The Clock Drawing Test

Simplicity at its finest

Kira Riehm
3 min readMar 11, 2014

This past winter break, at the urging of my best friend, I read “Brain on Fire” by Susannah Cahalan (depicted in the photo at the top of the blog). Although I normally try and steer clear of popular psychology books, mostly because while reading them I find myself critiquing almost every conclusion they draw, I only had to read one chapter before I was hooked. In this novel, 24-year-old Cahalan tells the story of her “month of madness” spent in the hospital struggling with an illness that doctor after doctor could not diagnose. After numerous seizures, she is rushed to the hospital by her parents, where her life is slowly consumed by psychosis and paranoia. Her motor skills progressively worsen to the point that she can barely walk, and her speech becomes fully incomprehensible. Countless blood test, spinal taps, and other medical exams later, the neurologists treating her prove incapable of providing a diagnosis. Just when all hope seems lost, Dr. Souhel Najjar, a neurologist from New York University, visits Cahalan in the hospital and administers a single test: the Clock Drawing Test. The results of this test mark a distinct turning point in her illness; from here, Dr. Najjar suggests a brain biopsy, which leads to a diagnosis of anti-NMDA receptor autoimmune encephalitis. Cahalan spends the rest of her novel documenting her almost two-year long recovery and eventual return to her position as a journalist.

So what exactly is the Clock Drawing Test, and what did it tell Dr. Najjar that enabled him to essentially safe Cahalan from a downward spiral of psychosis? The Clock Drawing Test asks a participant to do one simple task: draw a clock that displays the time “ten after eleven”. In comparison to the other psychological test we’ve looked at in class, this one is remarkably uncomplicated and seemingly basic. Yet it provides a vast amount of guidance to any clinician attempting to diagnose a patient displaying a variety of neurological symptoms. When the test was administered to her, Cahalan was successful in drawing a circle with all twelve numbers. The part about her response that was unique is that she squished all of the numbers on the right side of the clock, rather than distributing them equally around the entire circumference. From this, Dr. Najjar was able to conclude that her right hemisphere was inflamed, and after examining similar case studies from elsewhere in the United States, gave a diagnosis and started treatment.

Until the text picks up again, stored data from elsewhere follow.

(* ===== verification/Machine.v ===== *)
(** * The kernel's state and the monad its C code runs in

    [kst] is what the C code of the kernel can read and change: the flat
    memory, the registers of the executing hart, the per-hart records of
    asm/hart.c, the bytes sent to the console, and the kernel's global
    variables whose address is never taken.  Globals whose address is taken
    (list heads, locks) live in the flat memory at the addresses the linker
    gives them, which are the fields of [KernelLayout].

    A C function is a computation [M A]: it returns a value and a new state,
    stops in [panic], touches an unmapped page, or never returns. *)

From S2P Require Import Prelude Memory.

(** ** Constants of kmem.h, vmem.h and parameters.h *)

Definition PAGE_SIZE : Z := 0x1000.
Definition PAGE_SHIFT : Z := 12.
Definition MAX_MEM_ORDER : Z := 11.
Definition OBJECT_ALIGNMENT : Z := 8.
Definition MAX_CPU : Z := 16.

Definition PAGE_ROUND_UP (x : Z) : Z := (x +l PAGE_SIZE -l 1) &l not64 (PAGE_SIZE - 1).
Definition PAGE_ROUND_DOWN (x : Z) : Z := x &l not64 (PAGE_SIZE - 1).
Definition BINARY_ROUND_UP (x agn : Z) : Z := (x +l agn -l 1) &l not64 (agn - 1).
Definition BINARY_ROUND_DOWN (x agn : Z) : Z := x &l not64 (agn - 1).

(** The direct map of physical memory (SV39, the default [VMEM_MODE]). *)
Definition VA_KERNEL_BEGIN : Z := 0xFFFFFFC000000000.
Definition VA_KERNEL_PMA_SIZE : Z := 0x2000000000.
Definition VA_KERNEL_IMG_BEGIN : Z := 0xFFFFFFFF80000000.
Definition PMA_VA2PA (va : Z) : Z := va &l not64 VA_KERNEL_BEGIN.
Definition PMA_PA2VA (pa : Z) : Z := pa |l VA_KERNEL_BEGIN.

Definition NULL : Z := 0.

(** ** Global state *)

(** [struct hart_struct] of asm/hart.h; a context is its 14 saved registers. *)
Record hart_struct := mk_hart {
  enabled : Z;
  running_proc : Z;
  context : list Z;
  trap_pushoff_dep : Z;
  trap_enabled : Z;
}.

(** [struct bootmem_node_struct] of kmem.h. *)
Record bootmem_node_struct := mk_bootmem_node {
  b_begin_ppn : Z;
  b_num_ppn : Z;
  b_mem_map : Z;
  b_mem_map_size : Z;
  last_page : Z;
  last_page_offset : Z;
}.

(** The fields of [struct kmem_node_struct] whose address is not taken;
    [free_area_map] and [free_area_map_size] are indexed by order. *)
Record kmem_node_struct := mk_kmem_node {
  begin_ppn : Z;
  num_ppn : Z;
  mem_map : Z;
  mem_map_size : Z;
  free_area_map : list Z;
  free_area_map_size : list Z;
}.

Record ram_segment_descriptor_struct := mk_seg { pa_begin : Z; pa_len : Z }.

(** [struct ram_descriptor_struct] of device/memory.h: the array of
    available segments is the list of its first
    [available_ram_segments_num] entries. *)
Record ram_descriptor_struct := mk_ram {
  ram : ram_segment_descriptor_struct;
  available_ram_segments : list ram_segment_descriptor_struct;
}.

(** One access to a device register: its width in bytes, address and value. *)
Inductive mmio_event :=
| MRead (n : nat) (a v : Z)
| MWrite (n : nat) (a v : Z).

(** [console_out]: the bytes handed to the SBI firmware's console so far;
    [ecalls]: the other requests made of the firmware (extension, function,
    arguments); [csr]: the control and status registers other than [sstatus],
    by their number; [mmio]: the accesses to device registers so far. *)
Record kst := mk_kst {
  mem : memory;
  tp : Z;
  sstatus : Z;
  harts : gmap Z hart_struct;
  uma_node : bootmem_node_struct;
  kmem : kmem_node_struct;
  ram_descriptor : ram_descriptor_struct;
  console_out : list Z;
  csr : gmap Z Z;
  ecalls : list (Z * Z * list Z);
  mmio : list mmio_event;
}.

Definition set_mem (m : memory) (s : kst) : kst :=
  mk_kst m (tp s) (sstatus s) (harts s) (uma_node s) (kmem s) (ram_descriptor s) (console_out s) (csr s) (ecalls s) (mmio s).
Definition set_sstatus (x : Z) (s : kst) : kst :=
  mk_kst (mem s) (tp s) x (harts s) (uma_node s) (kmem s) (ram_descriptor s) (console_out s) (csr s) (ecalls s) (mmio s).
Definition set_harts (h : gmap Z hart_struct) (s : kst) : kst :=
  mk_kst (mem s) (tp s) (sstatus s) h (uma_node s) (kmem s) (ram_descriptor s) (console_out s) (csr s) (ecalls s) (mmio s).
Definition set_uma (u : bootmem_node_struct) (s : kst) : kst :=
  mk_kst (mem s) (tp s) (sstatus s) (harts s) u (kmem s) (ram_descriptor s) (console_out s) (csr s) (ecalls s) (mmio s).
Definition set_kmem (k : kmem_node_struct) (s : kst) : kst :=
  mk_kst (mem s) (tp s) (sstatus s) (harts s) (uma_node s) k (ram_descriptor s) (console_out s) (csr s) (ecalls s) (mmio s).
Definition set_ram (r : ram_descriptor_struct) (s : kst) : kst :=
  mk_kst (mem s) (tp s) (sstatus s) (harts s) (uma_node s) (kmem s) r (console_out s) (csr s) (ecalls s) (mmio s).
Definition set_out (o : list Z) (s : kst) : kst :=
  mk_kst (mem s) (tp s) (sstatus s) (harts s) (uma_node s) (kmem s) (ram_descriptor s) o (csr s) (ecalls s) (mmio s).
Definition set_csr (c : gmap Z Z) (s : kst) : kst :=
  mk_kst (mem s) (tp s) (sstatus s) (harts s) (uma_node s) (kmem s) (ram_descriptor s) (console_out s) c (ecalls s) (mmio s).
Definition set_ecalls (e : list (Z * Z * list Z)) (s : kst) : kst :=
  mk_kst (mem s) (tp s) (sstatus s) (harts s) (uma_node s) (kmem s) (ram_descriptor s) (console_out s) (csr s) e (mmio s).
Definition set_mmio (x : list mmio_event) (s : kst) : kst :=
  mk_kst (mem s) (tp s) (sstatus s) (harts s) (uma_node s) (kmem s) (ram_descriptor s) (console_out s) (csr s) (ecalls s) x.

(** ** Addresses the linker chooses

    The addresses of the globals [kmem], [harts], [console],
    [hal_uart_manager], [hal_trap_manager], [uni_managers],
    [list_node_object_manager], [kernel_pagetable], [pkernel_pgtbl],
    [proc_manager], [tick_lock] and [tick]; they lie in the kernel image,
    above the direct map, and do not overlap.  [sym_str] gives the addresses
    of string literals, [sym_fn] those of
    functions, [sym_var] those of the remaining variables, [kimage] the values of the variables of kimage_defs.h, which
    describe where the image was loaded. *)
Class KernelLayout := {
  sym_kmem : Z;
  sym_harts : Z;
  sym_console : Z;
  sym_hal_uart : Z;
  sym_hal_trap : Z;
  sym_uni_managers : Z;
  sym_list_node_mgr : Z;
  sym_kernel_pagetable : Z;
  sym_pkernel_pgtbl : Z;
  sym_proc_manager : Z;
  sym_tick_lock : Z;
  sym_tick : Z;
  sym_str : string -> Z;
  sym_fn : string -> Z;
  sym_var : string -> Z;
  kimage : string -> Z;
  sym_kmem_image : VA_KERNEL_IMG_BEGIN <= sym_kmem /\ sym_kmem + 1024 < 2 ^ 64;
  sym_kmem_aligned : sym_kmem mod 8 = 0;
  sym_harts_image : VA_KERNEL_IMG_BEGIN <= sym_harts /\ sym_harts + 4096 < 2 ^ 64;
  sym_harts_aligned : sym_harts mod 8 = 0;
  sym_console_image : VA_KERNEL_IMG_BEGIN <= sym_console /\ sym_console + 64 < 2 ^ 64;
  sym_hal_uart_image : VA_KERNEL_IMG_BEGIN <= sym_hal_uart /\ sym_hal_uart + 32 < 2 ^ 64;
  sym_hal_trap_image : VA_KERNEL_IMG_BEGIN <= sym_hal_trap /\ sym_hal_trap + 40 < 2 ^ 64;
  sym_kmem_harts : disjoint sym_kmem 1024 sym_harts 4096;
  sym_console_kmem : disjoint sym_console 64 sym_kmem 1024;
  sym_data_image : Forall (fun '(x, n) => VA_KERNEL_IMG_BEGIN <= x /\ x + n < 2 ^ 64)
    [(sym_uni_managers, 24); (sym_list_node_mgr, 8); (sym_kernel_pagetable, 8); (sym_pkernel_pgtbl, 8);
     (sym_proc_manager, 256); (sym_tick_lock, 24); (sym_tick, 8)];
  sym_var_image : forall x, VA_KERNEL_IMG_BEGIN <= sym_var x /\ sym_var x + 2 ^ 24 < 2 ^ 64;
  sym_tick_proc : disjoint sym_tick_lock 24 sym_proc_manager 256 /\ disjoint sym_tick 8 sym_proc_manager 256 /\
    disjoint sym_tick 8 sym_tick_lock 24;
}.

(** A layout of the shape the linker script produces. *)
#[local] Program Instance sample_layout : KernelLayout := {|
  sym_kmem := 0xFFFFFFFF80400000;
  sym_harts := 0xFFFFFFFF80500000;
  sym_console := 0xFFFFFFFF80600000;
  sym_hal_uart := 0xFFFFFFFF80601000;
  sym_hal_trap := 0xFFFFFFFF80602000;
  sym_uni_managers := 0xFFFFFFFF80603000;
  sym_list_node_mgr := 0xFFFFFFFF80603100;
  sym_kernel_pagetable := 0xFFFFFFFF80603200;
  sym_pkernel_pgtbl := 0xFFFFFFFF80603300;
  sym_proc_manager := 0xFFFFFFFF80604000;
  sym_tick_lock := 0xFFFFFFFF80605000;
  sym_tick := 0xFFFFFFFF80605100;
  sym_str := fun _ => 0xFFFFFFFF80300000;
  sym_fn := fun f => 0xFFFFFFFF80200000 + 64 * Z.of_nat (String.length f);
  sym_var := fun _ => 0xFFFFFFFF80700000;
  kimage := fun x =>
    if String.eqb x "__KERNEL_IMG_PA_BEGIN" then 0x80000000
    else if String.eqb x "__KERNEL_IMG_VA_BEGIN" then 0xFFFFFFFF80000000
    else if String.eqb x "__KERNEL_IMG_VA_END" then 0xFFFFFFFF80800000
    else if String.eqb x "pkernel_pgtbl" then 0x80210000
    else 0x80200000;
|}.
Solve All Obligations with
  (lazymatch goal with
   | |- Forall _ _ => repeat (constructor; [split; vm_compute; congruence|]); constructor
   | |- _ => vm_compute; intuition congruence
   end).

I think the reason that I find the Clock Drawing Test so compelling is that it acts as an incredibly useful screening test for those displaying symptoms that could be related to a neurological illness. Patients with hemineglect will draw a very different clock from those with dementia. I often wonder if such a test will ever exist for psychiatric disorders. Are we ever going to be able to ask patients with schizophrenia and bipolar to do something that seems very simple, and observe a profound and telling difference? Are we too busy looking at microscopic details that we miss a bigger picture of these disorders? Perhaps one day these screening tests will exist, but for now I think the field of psychiatry is far from finding a neat answer to distinguish between these and other disorders. In the meantime, I will continue to be astounded by the simplicity, power, and genius that is the Clock Drawing Test.